Saved entries:
________
(** C30: A device tree exported to text and imported again is the same tree.
    For every well-formed tree of at most 4096 nodes whose names and unit
    strings hold no parentheses, braces or zeros, whose text properties hold
    no quotation marks either, and whose property names and unit strings are
    words of at most 99 characters, the export is defined, the import of its
    text succeeds, and the imported nodes form a well-formed tree of the
    same shape with the same unit strings, the same properties in the same
    order with the same bytes, and the same phandles above 0x1000.  (What the
    export drops is lost: a few named properties, empty unit strings, and
    the smaller phandles, for which the import makes up new ones.) *)
Theorem export_import t r xs :
  laid_out t r xs -> (forall a, a ∈ ptrs r -> exportable t a) -> (length (ptrs r) <= Z.to_nat PHANDLE_BASE)%nat ->
  exists text t' r' xs', cmd_ofexport t = Some text /\
    import_oftree (Some text) initial_tree = Some (false, t') /\ laid_out t' r' xs' /\
    doc_of (nodes t') r' = doc_of (nodes t) r.
Proof.
  intros L He Hlen. pose proof (laid_fine t r xs L He) as Hf.
  pose proof (nodup_size (nodes t) (ptrs r) (lo_nodup _ _ _ L) (fun x => rep_some _ _ x (lo_rep _ _ _ L))) as Hz.
  assert (Hone : fptrs [r] = ptrs r) by (rewrite fptrs_cons; apply app_nil_r).
  unfold cmd_ofexport, prom_get_root. rewrite (lo_root _ _ _ L).
  change (Some (rroot r)) with (first [r]).
  rewrite (export_forest t (length (ptrs r)) [r] (nsize t) None 0) by
    (rewrite ?Hone; (done || (split; [apply L|done]) || (intros a Ha; by apply Hf))).
  cbn [mbind option_bind]. eexists. rewrite !app_assoc.
  match goal with |- context [Some (?h ++ forest_text t 0 [r])] => set (head := h) end.
  assert (Hh : plain head = true) by reflexivity.
  assert (Hz0 : 0 ∉ head ++ forest_text t 0 [r]).
  { rewrite not_elem_of_app. split; [by apply plain_not|]. apply forest_nozero. rewrite Hone. intros a Ha. by apply Hf. }
  assert (Hread : reads t 0 [r]) by (apply (reads_forest t (length (ptrs r))); rewrite Hone; [done|intros a Ha; by apply Hf]).
  destruct (Hread (S (length (head ++ forest_text t 0 [r]))) head [] None initial_tree) as (us & l' & t1 & E & _ & G & D).
  - rewrite length_app. pose proof (forest_text_length t [r] 0). lia.
  - by apply plain_nobrace.
  - left. apply not_elem_of_nil.
  - by intros p n.
  - unfold room. rewrite Hone. change (next_phandle initial_tree) with 1. unfold PHANDLE_BASE in *. lia.
  - rewrite app_nil_r in E. destruct us as [|r' [|]]; try done. injection D as D.
    destruct (gr_links _ _ _ _ G) as (ys & P & Hl). exists (Tree (nodes t1) (Some (rroot r')) (all t1) (next_phandle t1) (fresh t1)), r', ys.
    split; [reflexivity|]. split; [|split; [|exact D]].
    + unfold import_oftree, import_node. rewrite cstr_nozero by done. change (set_all None initial_tree) with initial_tree.
      fold head. by rewrite E.
    + rewrite fptrs_cons, app_nil_r in P. constructor; cbn [nodes root all fresh].
      * done.
      * apply (gr_forest _ _ _ _ G).
      * pose proof (gr_nodup _ _ _ _ G) as H. by rewrite fptrs_cons, app_nil_r in H.
      * specialize (Hl [] ltac:(by intros y ?%elem_of_nil) eq_refl). by rewrite app_nil_r in Hl.
      * done.
      * apply (gr_bound _ _ _ _ G).
Qed.

(** ** A tree with properties of all kinds *)

#[export] Instance item_ok_dec i : Decision (item_ok i).
Proof. destruct i; unfold item_ok, FileIO.bytes_ok; apply _. Defined.

(** Two strings, words, bytes, an empty property and a visible phandle *)
Definition rich : oftree :=
  upd 4 (set_node 0x1234abcd)
    (prom_add_property 3 (str "compatible") (str "usb,ohci" ++ [0] ++ str "mol usb" ++ [0])
    (prom_add_property 3 (str "reg") [0; 0; 1; 2; 0xff; 0; 0; 1]
    (prom_add_property 2 (str "local-mac-address") [0; 0x50; 0xe4; 2; 0xff; 0xfe]
    (prom_add_property 2 (str "AAPL,a-long-property-name") [] sample)))).

Lemma rich_laid : laid_out rich shape [1; 2; 4; 3].
Proof. unfold rich, prom_add_property. do 5 (apply laid_out_upd; [done|]). exact sample_laid. Qed.

Lemma rich_exportable a : a ∈ ptrs shape -> exportable rich a.
Proof.
  intros Ha. assert (H : forall b, b ∈ ptrs shape -> plain (node_name b rich) = true /\
      bool_decide (Forall item_ok (items (get (nodes rich) b))) = true).
  { apply list.Forall_forall. repeat constructor; vm_compute; reflexivity. }
  destruct (H a Ha) as [H1 H2%bool_decide_eq_true]. constructor; [done|]. intros nd Hnd. unfold get in H2.
  by rewrite Hnd in H2.
Qed.

Lemma export_import_witness : exists text t' r' xs',
  cmd_ofexport rich = Some text /\ import_oftree (Some text) initial_tree = Some (false, t') /\
  laid_out t' r' xs' /\ doc_of (nodes t') r' = doc_of (nodes rich) shape /\
  ptrs shape = [1; 2; 4; 3].
Proof.
  destruct (export_import rich shape [1; 2; 4; 3] rich_laid rich_exportable ltac:(vm_compute; lia)) as (text & t' & r' & xs' & H1 & H2 & H3 & H4).
  exists text, t', r', xs'. split; [exact H1|]. split; [exact H2|]. split; [exact H3|]. split; [exact H4|reflexivity].
Defined.

End OfTextRound.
________
What this task involves:
Determine the number of lines in the entries that contain "with", then write that number alone.

Written reply:
7